#### [Aim of the exercise]
Scan the material below for the word "Scope", then copy every line in which it appears.

════

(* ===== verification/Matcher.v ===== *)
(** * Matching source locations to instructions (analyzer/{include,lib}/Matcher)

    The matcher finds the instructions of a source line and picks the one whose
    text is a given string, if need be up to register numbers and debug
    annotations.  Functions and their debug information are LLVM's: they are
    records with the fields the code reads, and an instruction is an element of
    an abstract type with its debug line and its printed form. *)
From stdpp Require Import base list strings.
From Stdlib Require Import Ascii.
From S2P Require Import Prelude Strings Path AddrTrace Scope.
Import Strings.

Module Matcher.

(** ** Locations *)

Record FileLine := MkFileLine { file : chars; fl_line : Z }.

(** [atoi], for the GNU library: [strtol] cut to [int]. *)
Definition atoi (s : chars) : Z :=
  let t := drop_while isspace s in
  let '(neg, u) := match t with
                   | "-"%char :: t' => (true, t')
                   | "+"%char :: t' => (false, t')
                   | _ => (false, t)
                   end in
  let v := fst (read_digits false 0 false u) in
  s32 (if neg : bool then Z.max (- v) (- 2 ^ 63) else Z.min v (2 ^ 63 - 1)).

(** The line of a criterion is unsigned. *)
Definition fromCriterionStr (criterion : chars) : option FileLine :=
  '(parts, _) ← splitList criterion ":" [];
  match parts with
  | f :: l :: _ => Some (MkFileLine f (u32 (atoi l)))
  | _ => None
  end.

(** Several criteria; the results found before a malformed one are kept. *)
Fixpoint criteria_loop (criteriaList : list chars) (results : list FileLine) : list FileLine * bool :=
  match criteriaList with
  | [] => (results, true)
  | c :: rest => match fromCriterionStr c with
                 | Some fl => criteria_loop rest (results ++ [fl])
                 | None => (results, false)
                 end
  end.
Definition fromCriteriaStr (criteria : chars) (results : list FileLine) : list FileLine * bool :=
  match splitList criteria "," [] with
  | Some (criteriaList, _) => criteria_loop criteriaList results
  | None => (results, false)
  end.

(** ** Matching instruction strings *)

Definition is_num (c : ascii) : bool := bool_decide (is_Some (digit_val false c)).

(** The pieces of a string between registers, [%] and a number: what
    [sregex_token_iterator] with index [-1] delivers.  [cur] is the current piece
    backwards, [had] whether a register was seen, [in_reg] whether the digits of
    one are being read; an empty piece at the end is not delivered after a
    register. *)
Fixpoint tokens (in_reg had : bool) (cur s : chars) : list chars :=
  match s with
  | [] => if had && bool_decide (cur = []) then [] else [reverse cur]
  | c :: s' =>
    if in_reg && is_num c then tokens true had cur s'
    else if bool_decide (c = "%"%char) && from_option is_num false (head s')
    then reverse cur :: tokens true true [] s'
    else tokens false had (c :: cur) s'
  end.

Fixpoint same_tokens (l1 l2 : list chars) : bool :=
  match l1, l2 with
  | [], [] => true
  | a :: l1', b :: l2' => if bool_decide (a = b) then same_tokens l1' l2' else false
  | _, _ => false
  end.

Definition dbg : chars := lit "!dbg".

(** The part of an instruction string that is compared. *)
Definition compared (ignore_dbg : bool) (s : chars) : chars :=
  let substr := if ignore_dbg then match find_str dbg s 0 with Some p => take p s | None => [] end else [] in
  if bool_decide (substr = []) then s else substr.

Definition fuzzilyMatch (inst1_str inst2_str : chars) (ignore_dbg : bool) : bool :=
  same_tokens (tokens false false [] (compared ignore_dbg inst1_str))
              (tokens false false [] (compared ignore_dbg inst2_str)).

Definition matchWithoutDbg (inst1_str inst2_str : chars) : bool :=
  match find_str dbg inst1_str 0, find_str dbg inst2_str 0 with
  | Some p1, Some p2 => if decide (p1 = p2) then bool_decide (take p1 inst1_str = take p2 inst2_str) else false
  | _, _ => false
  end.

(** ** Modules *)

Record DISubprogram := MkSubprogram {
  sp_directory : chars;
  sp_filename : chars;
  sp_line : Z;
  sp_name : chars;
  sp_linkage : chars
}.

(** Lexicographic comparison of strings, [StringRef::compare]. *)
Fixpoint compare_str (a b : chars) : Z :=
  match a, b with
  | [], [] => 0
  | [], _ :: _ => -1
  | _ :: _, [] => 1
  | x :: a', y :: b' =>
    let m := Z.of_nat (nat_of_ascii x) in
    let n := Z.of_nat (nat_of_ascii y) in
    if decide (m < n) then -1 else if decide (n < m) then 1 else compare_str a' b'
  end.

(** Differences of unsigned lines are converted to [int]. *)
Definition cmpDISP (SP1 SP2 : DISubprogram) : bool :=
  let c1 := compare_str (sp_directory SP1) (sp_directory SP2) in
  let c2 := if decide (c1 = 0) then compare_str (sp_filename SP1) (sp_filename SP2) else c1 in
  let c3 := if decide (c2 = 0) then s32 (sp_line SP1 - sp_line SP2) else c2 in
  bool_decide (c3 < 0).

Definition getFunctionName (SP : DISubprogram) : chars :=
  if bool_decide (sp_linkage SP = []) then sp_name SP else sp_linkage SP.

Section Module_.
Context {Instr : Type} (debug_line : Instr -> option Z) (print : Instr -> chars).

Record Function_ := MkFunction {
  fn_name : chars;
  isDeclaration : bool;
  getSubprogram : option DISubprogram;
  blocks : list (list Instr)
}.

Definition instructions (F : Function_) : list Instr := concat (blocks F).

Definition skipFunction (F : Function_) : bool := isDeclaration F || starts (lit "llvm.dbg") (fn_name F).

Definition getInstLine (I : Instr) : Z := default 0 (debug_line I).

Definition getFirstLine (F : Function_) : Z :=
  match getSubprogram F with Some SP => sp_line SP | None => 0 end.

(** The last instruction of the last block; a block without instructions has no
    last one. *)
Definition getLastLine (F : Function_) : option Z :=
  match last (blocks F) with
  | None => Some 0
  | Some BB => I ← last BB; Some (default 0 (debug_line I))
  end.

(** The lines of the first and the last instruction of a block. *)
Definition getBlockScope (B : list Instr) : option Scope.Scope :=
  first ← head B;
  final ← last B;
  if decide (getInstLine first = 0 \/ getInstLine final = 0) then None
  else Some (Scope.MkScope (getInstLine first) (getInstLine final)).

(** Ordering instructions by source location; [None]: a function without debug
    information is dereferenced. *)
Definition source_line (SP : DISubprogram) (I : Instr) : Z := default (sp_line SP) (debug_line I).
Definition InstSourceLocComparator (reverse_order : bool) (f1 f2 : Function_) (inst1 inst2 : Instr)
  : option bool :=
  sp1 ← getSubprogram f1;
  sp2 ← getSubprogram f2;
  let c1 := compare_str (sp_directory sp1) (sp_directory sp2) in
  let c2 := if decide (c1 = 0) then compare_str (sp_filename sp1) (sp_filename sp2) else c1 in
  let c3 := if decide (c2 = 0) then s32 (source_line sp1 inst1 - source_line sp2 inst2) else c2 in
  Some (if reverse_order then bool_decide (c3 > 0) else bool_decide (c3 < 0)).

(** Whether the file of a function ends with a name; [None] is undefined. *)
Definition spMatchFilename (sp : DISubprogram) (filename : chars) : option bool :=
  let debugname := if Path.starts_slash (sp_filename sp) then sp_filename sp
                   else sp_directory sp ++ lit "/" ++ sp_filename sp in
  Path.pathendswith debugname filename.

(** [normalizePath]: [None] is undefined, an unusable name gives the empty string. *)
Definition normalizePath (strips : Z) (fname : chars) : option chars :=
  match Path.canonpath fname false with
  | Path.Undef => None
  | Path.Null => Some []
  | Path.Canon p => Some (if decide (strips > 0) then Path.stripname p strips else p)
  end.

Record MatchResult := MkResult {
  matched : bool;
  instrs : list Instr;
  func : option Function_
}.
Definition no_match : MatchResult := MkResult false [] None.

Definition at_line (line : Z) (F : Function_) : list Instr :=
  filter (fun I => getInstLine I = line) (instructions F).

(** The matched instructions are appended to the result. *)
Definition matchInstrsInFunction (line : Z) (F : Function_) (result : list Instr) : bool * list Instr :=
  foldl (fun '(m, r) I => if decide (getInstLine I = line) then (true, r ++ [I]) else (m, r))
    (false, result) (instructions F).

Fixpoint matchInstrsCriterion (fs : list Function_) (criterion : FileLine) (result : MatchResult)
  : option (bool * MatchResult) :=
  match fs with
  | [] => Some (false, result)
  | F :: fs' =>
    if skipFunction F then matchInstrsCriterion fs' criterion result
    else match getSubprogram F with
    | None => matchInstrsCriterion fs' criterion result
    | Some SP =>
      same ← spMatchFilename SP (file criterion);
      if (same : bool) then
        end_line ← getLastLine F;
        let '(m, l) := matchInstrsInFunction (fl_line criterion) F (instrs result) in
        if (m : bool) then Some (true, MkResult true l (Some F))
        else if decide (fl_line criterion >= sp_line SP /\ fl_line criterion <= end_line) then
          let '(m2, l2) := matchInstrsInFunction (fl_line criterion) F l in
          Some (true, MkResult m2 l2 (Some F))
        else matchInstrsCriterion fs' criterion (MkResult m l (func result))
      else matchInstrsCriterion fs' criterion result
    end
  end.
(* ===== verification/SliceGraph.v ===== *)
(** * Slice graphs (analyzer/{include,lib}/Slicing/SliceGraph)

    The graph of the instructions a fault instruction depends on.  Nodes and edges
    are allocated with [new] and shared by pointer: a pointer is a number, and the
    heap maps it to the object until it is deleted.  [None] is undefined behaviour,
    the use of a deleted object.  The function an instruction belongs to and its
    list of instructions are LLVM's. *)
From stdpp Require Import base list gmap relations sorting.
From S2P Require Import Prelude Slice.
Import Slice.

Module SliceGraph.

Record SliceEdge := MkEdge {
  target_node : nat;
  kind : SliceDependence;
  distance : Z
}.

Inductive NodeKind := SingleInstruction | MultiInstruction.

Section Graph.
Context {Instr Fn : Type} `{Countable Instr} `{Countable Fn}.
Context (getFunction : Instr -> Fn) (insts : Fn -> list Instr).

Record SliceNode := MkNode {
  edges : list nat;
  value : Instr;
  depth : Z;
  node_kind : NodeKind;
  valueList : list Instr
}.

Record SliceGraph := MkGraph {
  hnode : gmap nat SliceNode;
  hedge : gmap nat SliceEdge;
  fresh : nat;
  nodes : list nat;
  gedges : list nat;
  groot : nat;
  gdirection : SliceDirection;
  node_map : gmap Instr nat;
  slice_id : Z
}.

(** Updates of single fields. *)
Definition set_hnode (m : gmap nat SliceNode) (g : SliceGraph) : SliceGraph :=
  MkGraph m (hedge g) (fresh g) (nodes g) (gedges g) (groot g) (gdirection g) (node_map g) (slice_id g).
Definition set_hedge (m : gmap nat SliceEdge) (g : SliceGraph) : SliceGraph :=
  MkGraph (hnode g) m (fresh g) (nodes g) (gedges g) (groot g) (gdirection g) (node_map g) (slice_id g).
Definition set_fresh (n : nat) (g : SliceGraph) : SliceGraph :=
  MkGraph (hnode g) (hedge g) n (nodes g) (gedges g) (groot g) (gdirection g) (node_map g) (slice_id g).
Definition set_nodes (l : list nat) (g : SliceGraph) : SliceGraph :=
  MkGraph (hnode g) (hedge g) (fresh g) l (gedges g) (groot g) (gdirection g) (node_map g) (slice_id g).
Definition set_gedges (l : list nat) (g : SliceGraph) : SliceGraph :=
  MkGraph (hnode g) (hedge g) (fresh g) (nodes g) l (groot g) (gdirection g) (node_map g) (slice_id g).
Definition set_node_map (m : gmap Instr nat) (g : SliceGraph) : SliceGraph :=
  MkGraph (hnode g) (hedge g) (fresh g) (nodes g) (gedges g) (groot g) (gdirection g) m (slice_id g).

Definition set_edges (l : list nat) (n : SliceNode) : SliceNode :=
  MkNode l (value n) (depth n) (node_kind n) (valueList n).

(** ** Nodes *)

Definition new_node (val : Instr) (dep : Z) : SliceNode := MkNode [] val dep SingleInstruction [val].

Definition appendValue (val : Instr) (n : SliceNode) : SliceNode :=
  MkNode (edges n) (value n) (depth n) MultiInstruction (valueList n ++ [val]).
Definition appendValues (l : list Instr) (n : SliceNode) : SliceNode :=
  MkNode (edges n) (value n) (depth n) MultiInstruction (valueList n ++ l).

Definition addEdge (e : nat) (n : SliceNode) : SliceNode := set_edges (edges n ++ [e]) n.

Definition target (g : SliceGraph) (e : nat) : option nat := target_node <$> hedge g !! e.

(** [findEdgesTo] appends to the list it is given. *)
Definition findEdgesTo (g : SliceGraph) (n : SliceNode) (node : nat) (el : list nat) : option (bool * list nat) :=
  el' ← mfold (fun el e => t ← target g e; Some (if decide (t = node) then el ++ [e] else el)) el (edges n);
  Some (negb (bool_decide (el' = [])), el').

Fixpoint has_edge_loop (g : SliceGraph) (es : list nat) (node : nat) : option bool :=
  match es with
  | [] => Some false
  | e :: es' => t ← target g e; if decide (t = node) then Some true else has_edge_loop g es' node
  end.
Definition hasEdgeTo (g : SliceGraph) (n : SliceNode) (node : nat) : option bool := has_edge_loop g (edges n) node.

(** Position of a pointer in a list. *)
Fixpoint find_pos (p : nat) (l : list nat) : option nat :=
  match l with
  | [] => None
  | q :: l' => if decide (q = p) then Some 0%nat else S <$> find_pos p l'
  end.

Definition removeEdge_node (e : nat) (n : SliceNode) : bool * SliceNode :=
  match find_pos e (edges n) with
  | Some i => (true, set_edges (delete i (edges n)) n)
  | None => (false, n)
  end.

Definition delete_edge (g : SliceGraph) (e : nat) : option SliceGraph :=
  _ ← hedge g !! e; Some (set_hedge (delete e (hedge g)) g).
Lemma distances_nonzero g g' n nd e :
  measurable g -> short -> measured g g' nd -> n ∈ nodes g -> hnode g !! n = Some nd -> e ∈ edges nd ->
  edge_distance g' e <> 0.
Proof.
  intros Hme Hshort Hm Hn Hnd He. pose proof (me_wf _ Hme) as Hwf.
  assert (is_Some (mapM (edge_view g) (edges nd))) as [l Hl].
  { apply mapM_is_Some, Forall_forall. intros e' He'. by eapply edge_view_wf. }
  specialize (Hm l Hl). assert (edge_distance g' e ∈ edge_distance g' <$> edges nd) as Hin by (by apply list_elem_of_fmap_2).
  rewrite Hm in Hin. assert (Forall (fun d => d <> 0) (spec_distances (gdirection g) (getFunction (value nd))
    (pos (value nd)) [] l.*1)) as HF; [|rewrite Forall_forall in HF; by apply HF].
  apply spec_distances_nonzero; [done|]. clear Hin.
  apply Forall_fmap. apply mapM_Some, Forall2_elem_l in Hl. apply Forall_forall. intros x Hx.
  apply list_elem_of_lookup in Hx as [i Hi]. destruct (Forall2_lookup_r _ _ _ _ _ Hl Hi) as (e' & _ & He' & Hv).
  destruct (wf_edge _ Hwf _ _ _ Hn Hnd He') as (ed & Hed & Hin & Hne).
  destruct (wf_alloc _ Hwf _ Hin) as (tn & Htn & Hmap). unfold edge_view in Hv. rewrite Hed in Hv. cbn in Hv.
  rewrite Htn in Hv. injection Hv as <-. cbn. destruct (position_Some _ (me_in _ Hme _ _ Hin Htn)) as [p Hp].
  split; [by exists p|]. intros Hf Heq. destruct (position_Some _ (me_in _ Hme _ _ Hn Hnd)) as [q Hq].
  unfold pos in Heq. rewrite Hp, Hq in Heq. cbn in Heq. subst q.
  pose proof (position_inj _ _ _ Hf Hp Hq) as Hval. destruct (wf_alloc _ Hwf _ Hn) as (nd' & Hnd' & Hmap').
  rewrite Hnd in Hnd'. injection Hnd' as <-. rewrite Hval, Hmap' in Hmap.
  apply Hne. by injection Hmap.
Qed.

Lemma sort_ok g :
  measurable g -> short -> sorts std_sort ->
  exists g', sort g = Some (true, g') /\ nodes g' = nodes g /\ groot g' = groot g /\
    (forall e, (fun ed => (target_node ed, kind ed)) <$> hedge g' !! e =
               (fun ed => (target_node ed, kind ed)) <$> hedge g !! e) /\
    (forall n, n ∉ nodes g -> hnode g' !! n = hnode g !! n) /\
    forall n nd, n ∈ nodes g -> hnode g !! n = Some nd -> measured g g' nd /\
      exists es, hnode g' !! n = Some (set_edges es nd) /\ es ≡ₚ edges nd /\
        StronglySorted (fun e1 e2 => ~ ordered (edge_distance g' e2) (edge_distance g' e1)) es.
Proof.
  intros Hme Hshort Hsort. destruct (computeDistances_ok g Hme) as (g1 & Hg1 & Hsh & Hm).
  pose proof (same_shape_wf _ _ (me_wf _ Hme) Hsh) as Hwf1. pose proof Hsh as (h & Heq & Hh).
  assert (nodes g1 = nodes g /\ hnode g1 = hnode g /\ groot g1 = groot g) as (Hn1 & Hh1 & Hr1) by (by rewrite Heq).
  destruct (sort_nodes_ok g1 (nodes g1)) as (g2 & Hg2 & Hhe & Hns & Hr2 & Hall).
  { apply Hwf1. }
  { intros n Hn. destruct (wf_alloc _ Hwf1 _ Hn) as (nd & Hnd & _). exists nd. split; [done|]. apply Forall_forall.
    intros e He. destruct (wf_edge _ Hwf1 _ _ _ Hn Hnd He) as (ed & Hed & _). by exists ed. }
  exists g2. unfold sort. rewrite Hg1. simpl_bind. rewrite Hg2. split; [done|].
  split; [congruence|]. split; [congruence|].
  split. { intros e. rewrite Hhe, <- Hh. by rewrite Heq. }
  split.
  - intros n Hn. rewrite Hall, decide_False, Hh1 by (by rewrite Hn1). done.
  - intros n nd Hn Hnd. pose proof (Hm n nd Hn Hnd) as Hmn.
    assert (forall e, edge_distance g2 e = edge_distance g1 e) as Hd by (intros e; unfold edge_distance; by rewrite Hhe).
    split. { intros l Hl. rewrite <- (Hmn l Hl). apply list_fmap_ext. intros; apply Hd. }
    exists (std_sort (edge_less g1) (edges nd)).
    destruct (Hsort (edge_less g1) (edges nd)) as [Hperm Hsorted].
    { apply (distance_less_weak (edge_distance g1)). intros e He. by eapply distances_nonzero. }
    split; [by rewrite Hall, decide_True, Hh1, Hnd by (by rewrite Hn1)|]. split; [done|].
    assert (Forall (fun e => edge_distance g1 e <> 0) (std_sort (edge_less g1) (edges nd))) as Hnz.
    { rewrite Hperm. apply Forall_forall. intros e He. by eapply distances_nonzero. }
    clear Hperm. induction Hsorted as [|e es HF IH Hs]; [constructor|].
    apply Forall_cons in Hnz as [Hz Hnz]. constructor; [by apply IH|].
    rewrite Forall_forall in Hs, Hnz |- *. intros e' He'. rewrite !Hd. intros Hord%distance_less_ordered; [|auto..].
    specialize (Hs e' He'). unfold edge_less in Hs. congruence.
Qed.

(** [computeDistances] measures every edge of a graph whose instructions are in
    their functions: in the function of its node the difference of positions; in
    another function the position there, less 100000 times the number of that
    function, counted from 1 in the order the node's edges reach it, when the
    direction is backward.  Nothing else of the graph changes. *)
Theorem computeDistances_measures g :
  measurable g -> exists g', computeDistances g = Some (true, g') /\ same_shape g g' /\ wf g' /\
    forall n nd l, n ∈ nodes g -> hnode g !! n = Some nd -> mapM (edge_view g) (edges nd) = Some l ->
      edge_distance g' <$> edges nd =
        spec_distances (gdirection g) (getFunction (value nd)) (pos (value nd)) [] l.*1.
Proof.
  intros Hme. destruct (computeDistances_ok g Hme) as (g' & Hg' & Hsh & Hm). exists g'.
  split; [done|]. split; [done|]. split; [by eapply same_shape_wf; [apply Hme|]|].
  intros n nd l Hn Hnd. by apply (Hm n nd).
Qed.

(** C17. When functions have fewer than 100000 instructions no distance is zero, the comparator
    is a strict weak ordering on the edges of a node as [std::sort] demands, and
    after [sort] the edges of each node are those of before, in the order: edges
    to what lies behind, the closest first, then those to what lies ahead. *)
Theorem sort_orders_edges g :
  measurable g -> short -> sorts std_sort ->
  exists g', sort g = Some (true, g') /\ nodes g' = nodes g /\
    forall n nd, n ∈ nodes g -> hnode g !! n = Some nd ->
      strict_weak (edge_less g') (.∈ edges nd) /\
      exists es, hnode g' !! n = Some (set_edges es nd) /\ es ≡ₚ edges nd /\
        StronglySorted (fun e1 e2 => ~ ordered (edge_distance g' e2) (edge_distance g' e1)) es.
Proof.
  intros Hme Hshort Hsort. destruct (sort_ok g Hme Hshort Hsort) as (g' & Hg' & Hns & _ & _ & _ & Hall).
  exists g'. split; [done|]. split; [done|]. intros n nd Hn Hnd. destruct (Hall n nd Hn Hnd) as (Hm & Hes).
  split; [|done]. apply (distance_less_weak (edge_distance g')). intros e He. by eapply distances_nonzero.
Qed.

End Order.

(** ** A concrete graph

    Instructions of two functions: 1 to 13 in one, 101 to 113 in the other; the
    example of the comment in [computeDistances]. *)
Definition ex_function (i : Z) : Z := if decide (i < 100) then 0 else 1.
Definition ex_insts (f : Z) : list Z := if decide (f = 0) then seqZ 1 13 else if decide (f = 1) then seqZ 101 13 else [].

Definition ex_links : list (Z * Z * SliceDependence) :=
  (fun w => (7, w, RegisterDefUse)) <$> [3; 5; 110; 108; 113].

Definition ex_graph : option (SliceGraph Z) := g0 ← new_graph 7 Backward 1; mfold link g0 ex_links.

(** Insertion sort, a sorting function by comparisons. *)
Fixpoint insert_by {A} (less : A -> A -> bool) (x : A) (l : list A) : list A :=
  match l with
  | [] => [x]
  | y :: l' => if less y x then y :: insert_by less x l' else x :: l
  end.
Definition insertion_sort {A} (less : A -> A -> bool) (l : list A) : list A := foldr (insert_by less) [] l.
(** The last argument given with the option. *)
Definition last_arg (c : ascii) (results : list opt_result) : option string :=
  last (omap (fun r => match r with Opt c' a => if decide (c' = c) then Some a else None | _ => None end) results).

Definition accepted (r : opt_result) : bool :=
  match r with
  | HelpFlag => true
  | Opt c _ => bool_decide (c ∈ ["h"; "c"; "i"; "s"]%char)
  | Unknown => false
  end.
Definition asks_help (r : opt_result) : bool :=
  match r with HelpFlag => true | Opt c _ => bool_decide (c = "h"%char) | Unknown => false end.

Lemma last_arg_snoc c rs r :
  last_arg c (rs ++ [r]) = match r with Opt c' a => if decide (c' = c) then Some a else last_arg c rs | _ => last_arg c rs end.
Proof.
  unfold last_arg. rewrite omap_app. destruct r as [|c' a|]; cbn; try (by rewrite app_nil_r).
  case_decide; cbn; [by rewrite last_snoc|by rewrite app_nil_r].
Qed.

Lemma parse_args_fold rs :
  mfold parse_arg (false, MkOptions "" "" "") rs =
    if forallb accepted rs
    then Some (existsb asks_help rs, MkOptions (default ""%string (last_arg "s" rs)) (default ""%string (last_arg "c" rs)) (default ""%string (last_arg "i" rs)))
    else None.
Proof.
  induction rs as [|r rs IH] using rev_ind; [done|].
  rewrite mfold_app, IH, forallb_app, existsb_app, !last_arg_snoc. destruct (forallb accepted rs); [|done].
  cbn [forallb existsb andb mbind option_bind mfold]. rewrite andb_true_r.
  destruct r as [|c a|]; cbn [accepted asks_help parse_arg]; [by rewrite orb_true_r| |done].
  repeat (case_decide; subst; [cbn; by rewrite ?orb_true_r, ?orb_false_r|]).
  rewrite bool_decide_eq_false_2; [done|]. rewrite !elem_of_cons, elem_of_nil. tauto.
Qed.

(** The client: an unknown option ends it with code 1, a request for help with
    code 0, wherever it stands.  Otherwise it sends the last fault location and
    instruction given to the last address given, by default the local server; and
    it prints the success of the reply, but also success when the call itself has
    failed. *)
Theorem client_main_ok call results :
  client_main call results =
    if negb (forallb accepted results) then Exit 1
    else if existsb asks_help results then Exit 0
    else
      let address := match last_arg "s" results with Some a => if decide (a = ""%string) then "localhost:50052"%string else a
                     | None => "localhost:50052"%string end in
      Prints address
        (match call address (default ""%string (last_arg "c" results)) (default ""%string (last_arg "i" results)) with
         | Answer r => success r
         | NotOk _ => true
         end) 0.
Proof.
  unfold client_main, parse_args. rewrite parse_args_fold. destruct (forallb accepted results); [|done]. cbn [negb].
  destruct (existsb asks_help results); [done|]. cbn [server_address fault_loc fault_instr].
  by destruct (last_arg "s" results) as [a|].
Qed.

════

#### [Answer below]
From S2P Require Import Prelude Strings Path AddrTrace Scope.
Definition getBlockScope (B : list Instr) : option Scope.Scope :=
  else Some (Scope.MkScope (getInstLine first) (getInstLine final)).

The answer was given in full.